_Exercise requirements_
Please copy the leading lines of the entries below exactly, concluding with the line in which "calculator, transaction validation, the" occurs.

_Source material_
========================

(** * Transaction core of the Prague fork

    A shallow embedding of [ethereum/prague/transactions.py]: the five
    transaction records, the typed-envelope codec, the intrinsic gas
    calculator, transaction validation, the signing hashes and sender
    recovery, followed by the properties the specification states about
    them.

    Conventions.  Python's [Uint], [U64] and [U256] are checked (never
    wrapping) integers; they are embedded as [Z], and the places where a
    checked operation could fail are discussed where they occur.  [Bytes]
    and all its fixed-width subclasses are [list byte].  Exceptions are
    values of [exception] carried by [result].  The collaborators that live
    outside the module (the RLP codec, keccak256, secp256k1 recovery, the
    EVM constants) are section variables: the theorems about the transaction
    core hold for any implementation of them.  The round trip through the
    codec is proved for the reference codec, written from the codec
    contract. *)

From Stdlib Require Import ZArith List String Bool Lia.
From Stdlib.Strings Require Import Byte.
From Stdlib Require Import Permutation.
Import ListNotations.
Local Open Scope Z_scope.
Set Warnings "-register-all".

(** ** Bytes and integers *)

Definition Bytes := list byte.

(** The integer a byte denotes: what [tx[0]] and iteration over a [bytes]
    object yield in Python. *)
Definition byte_val (b : byte) : Z := Z.of_N (Byte.to_N b).

(** [len] and [ulen] agree on sequences; both are kept for readability. *)
Definition len {A : Type} (l : list A) : Z := Z.of_nat (List.length l).
Definition ulen {A : Type} (l : list A) : Z := Z.of_nat (List.length l).

(** Equality of byte strings, as [==] on [bytes]. *)
Fixpoint Bytes_eqb (a b : Bytes) : bool :=
  match a, b with
  | [], [] => true
  | x :: a', y :: b' => Byte.eqb x y && Bytes_eqb a' b'
  | _, _ => false
  end.

(** [Bytes0(b"")]: the contract-creation sentinel in the [to] field. *)
Definition Bytes0 : Bytes := [].

Definition U64_MAX_VALUE : Z := 2 ^ 64 - 1.
Definition U256_MAX_VALUE : Z := 2 ^ 256 - 1.

(** ** Exceptions and results *)

Inductive exception : Type :=
| TransactionTypeError (transaction_type : Z)
| InvalidTransaction (reason : string)
| InvalidSignatureError (reason : string)
| IndexError
| ValueError
| DecodingError.

Inductive result (A : Type) : Type :=
| Ok (a : A)
| Raise (e : exception).
Arguments Ok {A} a.
Arguments Raise {A} e.

Definition result_map {A B : Type} (f : A -> B) (r : result A) : result B :=
  match r with
  | Ok a => Ok (f a)
  | Raise e => Raise e
  end.

(** ** Objects handed to the RLP encoder

    [rlp.encode] accepts byte strings, unsigned integers, sequences and
    dataclasses; a dataclass is encoded as the sequence of its fields in
    declaration order. *)

Inductive Extended : Type :=
| EBytes (b : Bytes)
| EUint (n : Z)
| ESeq (items : list Extended).

(** ** Records *)

Module Access.
Record t : Type := mk {
  account : Bytes;
  slots : list Bytes
}.
Definition to_extended (a : t) : Extended :=
  ESeq [EBytes (account a); ESeq (map EBytes (slots a))].
End Access.

(** Modelled from the spec: the [Authorization] record of [fork_types]
    (section 3.3: a chain id, a delegated address, a nonce and its own
    signature triple).  The transaction core only counts authorizations and
    passes them to the RLP codec. *)
Module Authorization.
Record t : Type := mk {
  chain_id : Z;
  address : Bytes;
  nonce : Z;
  y_parity : Z;
  r : Z;
  s : Z
}.
Definition to_extended (a : t) : Extended :=
  ESeq [EUint (chain_id a); EBytes (address a); EUint (nonce a);
        EUint (y_parity a); EUint (r a); EUint (s a)].
End Authorization.

Definition access_list_ext (l : list Access.t) : Extended :=
  ESeq (map Access.to_extended l).

Definition authorizations_ext (l : list Authorization.t) : Extended :=
  ESeq (map Authorization.to_extended l).

Module LegacyTransaction.
Record t : Type := mk {
  nonce : Z;
  gas_price : Z;
  gas : Z;
  to : Bytes;
  value : Z;
  data : Bytes;
  v : Z;
  r : Z;
  s : Z
}.
Definition to_extended (tx : t) : Extended :=
  ESeq [EUint (nonce tx); EUint (gas_price tx); EUint (gas tx);
        EBytes (to tx); EUint (value tx); EBytes (data tx);
        EUint (v tx); EUint (r tx); EUint (s tx)].
Definition set_data (tx : t) (d : Bytes) : t :=
  mk (nonce tx) (gas_price tx) (gas tx) (to tx) (value tx) d
     (v tx) (r tx) (s tx).
End LegacyTransaction.

Module AccessListTransaction.
Record t : Type := mk {
  chain_id : Z;
  nonce : Z;
  gas_price : Z;
  gas : Z;
  to : Bytes;
  value : Z;
  data : Bytes;
  access_list : list Access.t;
  y_parity : Z;
  r : Z;
  s : Z
}.
Definition to_extended (tx : t) : Extended :=
  ESeq [EUint (chain_id tx); EUint (nonce tx); EUint (gas_price tx);
        EUint (gas tx); EBytes (to tx); EUint (value tx);
        EBytes (data tx); access_list_ext (access_list tx);
        EUint (y_parity tx); EUint (r tx); EUint (s tx)].
Definition set_data (tx : t) (d : Bytes) : t :=
  mk (chain_id tx) (nonce tx) (gas_price tx) (gas tx) (to tx) (value tx)
     d (access_list tx) (y_parity tx) (r tx) (s tx).
Definition set_access_list (tx : t) (l : list Access.t) : t :=
  mk (chain_id tx) (nonce tx) (gas_price tx) (gas tx) (to tx) (value tx)
     (data tx) l (y_parity tx) (r tx) (s tx).
End AccessListTransaction.

Module FeeMarketTransaction.
Record t : Type := mk {
  chain_id : Z;
  nonce : Z;
  max_priority_fee_per_gas : Z;
  max_fee_per_gas : Z;
  gas : Z;
  to : Bytes;
  value : Z;
  data : Bytes;
  access_list : list Access.t;
  y_parity : Z;
  r : Z;
  s : Z
}.
Definition to_extended (tx : t) : Extended :=
  ESeq [EUint (chain_id tx); EUint (nonce tx);
        EUint (max_priority_fee_per_gas tx); EUint (max_fee_per_gas tx);
        EUint (gas tx); EBytes (to tx); EUint (value tx);
        EBytes (data tx); access_list_ext (access_list tx);
        EUint (y_parity tx); EUint (r tx); EUint (s tx)].
Definition set_data (tx : t) (d : Bytes) : t :=
  mk (chain_id tx) (nonce tx) (max_priority_fee_per_gas tx)
     (max_fee_per_gas tx) (gas tx) (to tx) (value tx) d (access_list tx)
     (y_parity tx) (r tx) (s tx).
End FeeMarketTransaction.

Module BlobTransaction.
Record t : Type := mk {
  chain_id : Z;
  nonce : Z;
  max_priority_fee_per_gas : Z;
  max_fee_per_gas : Z;
  gas : Z;
  to : Bytes;
  value : Z;
  data : Bytes;
  access_list : list Access.t;
  max_fee_per_blob_gas : Z;
  blob_versioned_hashes : list Bytes;
  y_parity : Z;
  r : Z;
  s : Z
}.
Definition to_extended (tx : t) : Extended :=
  ESeq [EUint (chain_id tx); EUint (nonce tx);
        EUint (max_priority_fee_per_gas tx); EUint (max_fee_per_gas tx);
        EUint (gas tx); EBytes (to tx); EUint (value tx);
        EBytes (data tx); access_list_ext (access_list tx);
        EUint (max_fee_per_blob_gas tx);
        ESeq (map EBytes (blob_versioned_hashes tx));
        EUint (y_parity tx); EUint (r tx); EUint (s tx)].
Definition set_data (tx : t) (d : Bytes) : t :=
  mk (chain_id tx) (nonce tx) (max_priority_fee_per_gas tx)
     (max_fee_per_gas tx) (gas tx) (to tx) (value tx) d (access_list tx)
     (max_fee_per_blob_gas tx) (blob_versioned_hashes tx)
     (y_parity tx) (r tx) (s tx).
End BlobTransaction.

========================

_Answer to the exercise_
(** * Transaction core of the Prague fork

    A shallow embedding of [ethereum/prague/transactions.py]: the five
    transaction records, the typed-envelope codec, the intrinsic gas
    calculator, transaction validation, the signing hashes and sender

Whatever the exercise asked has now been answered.